U.S. officials had earlier this week said that they would not send a delegation to the 2022 Games due to China’s persecution of Christian and Falun Gong groups. Canada had announced earlier this month that it would not send athletes to the games, citing human rights concerns. However, Canada did send an official delegation to the 2014 Sochi Olympics.

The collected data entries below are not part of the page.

(* ===== verification/BuildEv.v ===== *)
(** Effective versions (src/server/buildV2/effectiveVersion.ts): a hash per unit of its
    content and of its transitive internal dependencies, its incremental recomputation,
    the difference of two version maps, and the keys of the build store (and
    [computeBuildUnitKey] of builder.ts). SHA-256 is an interface; content hashes are
    given, [None] standing for null. *)
From S2P Require Import Prelude Dict JsValue JsText BuildGraph.

Definition EffectiveVersionMap : Type := dict string.
Definition ContentHashMap : Type := dict (option string).

(** [hashes[name]], with an absent name and null the same. *)
Definition hash_of (name : string) (hashes : ContentHashMap) : option string := mjoin (dict_get name hashes).

(** [if (!hash) continue]. *)
Definition present (hash : option string) : option string :=
  match hash with Some h => if h =s? "" then None else Some h | None => None end.

(** [Array.prototype.sort] on strings. *)
Fixpoint sort_insert (s : string) (l : list string) : list string :=
  match l with
  | [] => [s]
  | x :: l' => if String.leb s x then s :: l else x :: sort_insert s l'
  end.

Fixpoint js_sort (l : list string) : list string :=
  match l with [] => [] | s :: l' => sort_insert s (js_sort l') end.

Definition NUL : string := String Ascii.zero "".

Definition dep_signature (depName : string) (evMap : EffectiveVersionMap) (contentHashes : ContentHashMap) : string :=
  depName ^^ NUL ^^ "content:" ^^ default "missing" (hash_of depName contentHashes)
  ^^ NUL ^^ "ev:" ^^ default "" (dict_get depName evMap).

Definition buildDepSignatures (graph : PackageGraph) (nodeName : string) (evMap : EffectiveVersionMap)
    (contentHashes : ContentHashMap) : res (list string) :=
  let! node := graph_get graph nodeName in
  let deps :=
    omap (fun depName =>
            match tryGet graph depName with
            | None => None
            | Some _ => Some (dep_signature depName evMap contentHashes)
            end) node.(gn_internalDeps) in
  Ok (js_sort deps).

Section Versions.
Context `{!Sha256}.

Definition hashed_bytes (parts : list string) : string := String.concat "" (map (fun part => part ^^ NUL) parts).

Definition hashStrings (parts : list string) : string := str_take 16 (sha256_hex (hashed_bytes parts)).

(** The body of both loops. *)
Definition version_node (graph : PackageGraph) (contentHashes : ContentHashMap) (evMap : EffectiveVersionMap)
    (node : GraphNode) : res EffectiveVersionMap :=
  match present (hash_of node.(gn_name) contentHashes) with
  | None => Ok evMap
  | Some hash =>
      let! depSigs := buildDepSignatures graph node.(gn_name) evMap contentHashes in
      Ok (dict_set node.(gn_name) (hashStrings (hash :: depSigs)) evMap)
  end.

Definition computeEffectiveVersions (graph : PackageGraph) (contentHashes : ContentHashMap)
    : res (EffectiveVersionMap * ContentHashMap) :=
  let! nodes := topologicalOrder graph in
  let! evMap := res_foldl (version_node graph contentHashes) [] nodes in
  Ok (evMap, contentHashes).

(** The units whose versions a change can reach. *)
Fixpoint affected_by (fuel : nat) (graph : PackageGraph) (changedNames affected : list string)
    : option (list string) :=
  match changedNames with
  | [] => Some affected
  | name :: rest =>
      if negb (graph_has graph name) then affected_by fuel graph rest affected
      else
        match getReverseDeps fuel graph name with
        | None => None
        | Some deps => affected_by fuel graph rest (affected ++ name :: deps)
        end
  end.

Definition recomputeFromNodes (fuel : nat) (graph : PackageGraph) (changedNames : list string)
    (currentEvMap : EffectiveVersionMap) (contentHashes updatedHashes : ContentHashMap)
    : option (res (EffectiveVersionMap * ContentHashMap)) :=
  let newHashes := dict_merge contentHashes updatedHashes in
  match affected_by fuel graph changedNames [] with
  | None => None
  | Some affected =>
      Some (
        let! nodes := topologicalOrder graph in
        let! newEvMap :=
          res_foldl
            (fun newEvMap n =>
               if negb (set_has n.(gn_name) affected) then Ok newEvMap
               else version_node graph newHashes newEvMap n)
            currentEvMap nodes in
        Ok (newEvMap, newHashes))
  end.

Record ChangeSet := mkChangeSet {
  cs_changed : list string;
  cs_added : list string;
  cs_removed : list string
}.

Definition diffEvMaps (previous current : EffectiveVersionMap) : ChangeSet :=
  let '(changed, added) :=
    fold_left
      (fun '(changed, added) '(name, ev) =>
         match dict_get name previous with
         | None => (changed, added ++ [name])
         | Some old => if old <>s? ev then (changed ++ [name], added) else (changed, added)
         end)
      current ([], []) in
  {| cs_changed := changed; cs_added := added;
     cs_removed := List.filter (fun name => negb (dict_has name current)) (dict_keys previous) |}.

(** * Keys of the build store *)

Definition BUILD_CACHE_VERSION : string := "16".

Definition bool_str (b : bool) : string := if b then "true" else "false".

(** [rootDepsFingerprint] is the digest of the application's own package files. *)
Definition computeBuildKey (rootDepsFingerprint unitName ev : string) (sourcemap : bool) : string :=
  hashStrings [BUILD_CACHE_VERSION; "root-deps:" ^^ rootDepsFingerprint; unitName; ev;
               "sourcemap:" ^^ bool_str sourcemap].

Record BuildUnitOptions := mkBuildUnitOptions {
  bo_library : bool;
  bo_externals : option (list string);
  bo_libraryEntrySubpath : option string;
  bo_libraryTarget : option string
}.

Definition noOptions : BuildUnitOptions := mkBuildUnitOptions false None None None.

Definition EXTENSION_RUNTIME_ABI_VERSION : string := "2".

Definition effectiveBuildVersion (node : GraphNode) (ev : string) (options : BuildUnitOptions) : string :=
  if options.(bo_library) then
    let key := VObj [("externals", VArr (map VStr (default [] options.(bo_externals))));
                     ("entry", VStr (default "." options.(bo_libraryEntrySubpath)));
                     ("target", match options.(bo_libraryTarget) with Some t => VStr t | None => VNull end)] in
    ev ^^ ":lib:" ^^ str_take 12 (sha256_hex (default "" (json_stringify key)))
  else
    match node.(gn_kind) with
    | KExtension => ev ^^ ":extension-runtime-abi:" ^^ EXTENSION_RUNTIME_ABI_VERSION
    | _ => ev
    end.

Definition buildSourcemapForNode (node : GraphNode) (options : BuildUnitOptions) : bool :=
  if options.(bo_library) then false
  else
    match node.(gn_kind) with
    | KExtension => true
    | _ => negb (is_false node.(gn_manifest).!"sourcemap")
    end.

Definition computeBuildUnitKey (rootDepsFingerprint : string) (node : GraphNode) (ev : string)
    (options : BuildUnitOptions) : string :=
  computeBuildKey rootDepsFingerprint node.(gn_name) (effectiveBuildVersion node ev options)
    (buildSourcemapForNode node options).
End Versions.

Sydney was set to host the 2022 Winter Olympics before Oslo withdrew in 2014 amid pressure from a petition signed by thousands of Australian citizens and a boycott by Australian lawmakers. Beijing announced that it would bid on the Games in 2016, a victory that was quickly met with protests from many of Australia’s strongest human rights advocates. China has been criticized, among other things, for its decision to deport to North Korea a Korean man who claimed he was tortured and sexually assaulted by Chinese police officers while in detention there. Thousands of Uighurs, another Muslim minority, are interned in a camp in northwestern China in an effort to rid China of extremism. Human rights groups say the crackdown in Xinjiang has left up to 1 million ethnic Uighurs prisoners without access to religious and political freedoms.

The decision by Australia to withdraw its support for the 2022 Winter Olympics was questioned by some. “This decision is not entirely surprising, given what has come to light about Chinese behavior over the last year,” Bob Hawke, a former Australian prime minister, told the Australian Broadcasting Corporation. “But that does not detract from the fact that the Chinese did win a great deal of goodwill with the staging of the Beijing Olympics.”

Aside from Australia and the U.S., Norway, Austria and Slovakia, have also pulled out of the games. China has vowed to treat the withdrawal by Western countries as an act of disrespect for the games and said that Australians did not understand the Olympics.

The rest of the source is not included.